The Disobedient Aprons workshop is poised to call out everyday sexism in a new and interesting way, embroidering or appliquéing short statements onto aprons. The workshop is happening on July 24 over a six-hour period between 10 and 4.
Artist Julie Montgarrett is going to be running the workshop - she explained the concept and the many layers of irony it hopes to encapsulate.
"The idea is to challenge the notion of the apron. Aprons have become representative of that charming, pleasant hostess ... the whole vintage 1950's trope, if you will," she said.
She added that while the style had come back in some areas, as a tongue-in-cheek play on the original nature, the traditional apron remained a symbol of sexism.

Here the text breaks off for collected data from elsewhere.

Lemma coset_congr_r (z a a' : T) :
  In z els -> In a els -> In a' els -> coset a = coset a' ->
  coset (a * z) = coset (a' * z).
Proof.
  intros Iz Ia Ia' E.
  assert (Hin : In a (coset a')).
  { rewrite <- E. now apply (coset_self Hg S He). }
  apply coset_In in Hin. destruct Hin as (n & In_ & ->).
  apply same_coset; [mem | mem |].
  apply coset_In. exists (z^-1 * (n * z)). split.
  - pose proof (Hnorm z^-1 n) as Hc.
    rewrite (inv_inv Hg z Iz) in Hc. apply Hc; [mem | assumption].
  - rewrite (op_assoc Hg a' z (z^-1 * (n * z))) by mem.
    rewrite <- (op_assoc Hg z z^-1 (n * z)) by mem.
    rewrite (inv_r Hg z Iz), (op_id_l Hg (n * z)) by mem.
    now rewrite (op_assoc Hg a' n z) by mem.
Qed.

Lemma rep_is_representative (v : T) : In v els -> In (rp v) R.
Proof.
  intros Iv. apply representatives_In. exists (coset v). now apply GN_rep.
Qed.

Lemma representative_in (r : T) : In r R -> In r els /\ rp r = r.
Proof.
  intros Hr. apply representatives_In in Hr. destruct Hr as (c & Hc).
  apply GN_value in Hc. tauto.
Qed.

Lemma fQ_value (x y : T) : In x els -> In y els -> fQ x y = Ok (rp (x * y)).
Proof.
  intros Ix Iy. now apply (factorize_fn_group Hg HG Hincl).
Qed.

Lemma op_fQ (x y : T) : In x els -> In y els -> op fQ x y = rp (x * y).
Proof.
  intros Ix Iy. unfold op. now rewrite fQ_value.
Qed.

Lemma rep_congr (a b : T) :
  In a els -> In b els -> rp (rp a * rp b) = rp (a * b).
Proof.
  intros Ia Ib.
  pose proof (rep_in els f S a Ia) as Ira.
  pose proof (rep_in els f S b Ib) as Irb.
  apply rep_same; [mem | mem |].
  rewrite (coset_congr_r (rp b) (rp a) a Irb Ira Ia (rep_coset els f S a Ia)).
  apply coset_congr_l; try assumption. now apply rep_coset.
Qed.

"The return of the allegedly ironic vintage apron remains a chauvinist garment that subliminally enforces by association the narrow roles and sexist attitudes of the past," a statement reads.
It's a game to challenge peopleJulie Montgarrett
"The aprons are made from men's shirts and ties, and then participants will come up with a word or a phrase to subvert or undermine it ... one that someone suggested was 'that didn't happen' which we hear a lot. It'll be presenting them differently, from women who find them quite significant," Dr Montgarrett said.
"It's a game to challenge people and get people to think."
The workshop will be providing materials but attendees are encouraged to bring their own sewing machines and extension cords, if they have them.
Finished artworks will be displayed at the gallery as part of the Political Women exhibition through October and November, as well as the Lake Macquarie Museum of Art and Culture/Yapang's exhibition in early 2022.
Aprons will naturally be returned to their creators after the exhibitions.
The workshop is being presented by the Griffith Regional Art Gallery, as well as artist-led organisation The Cad Factory.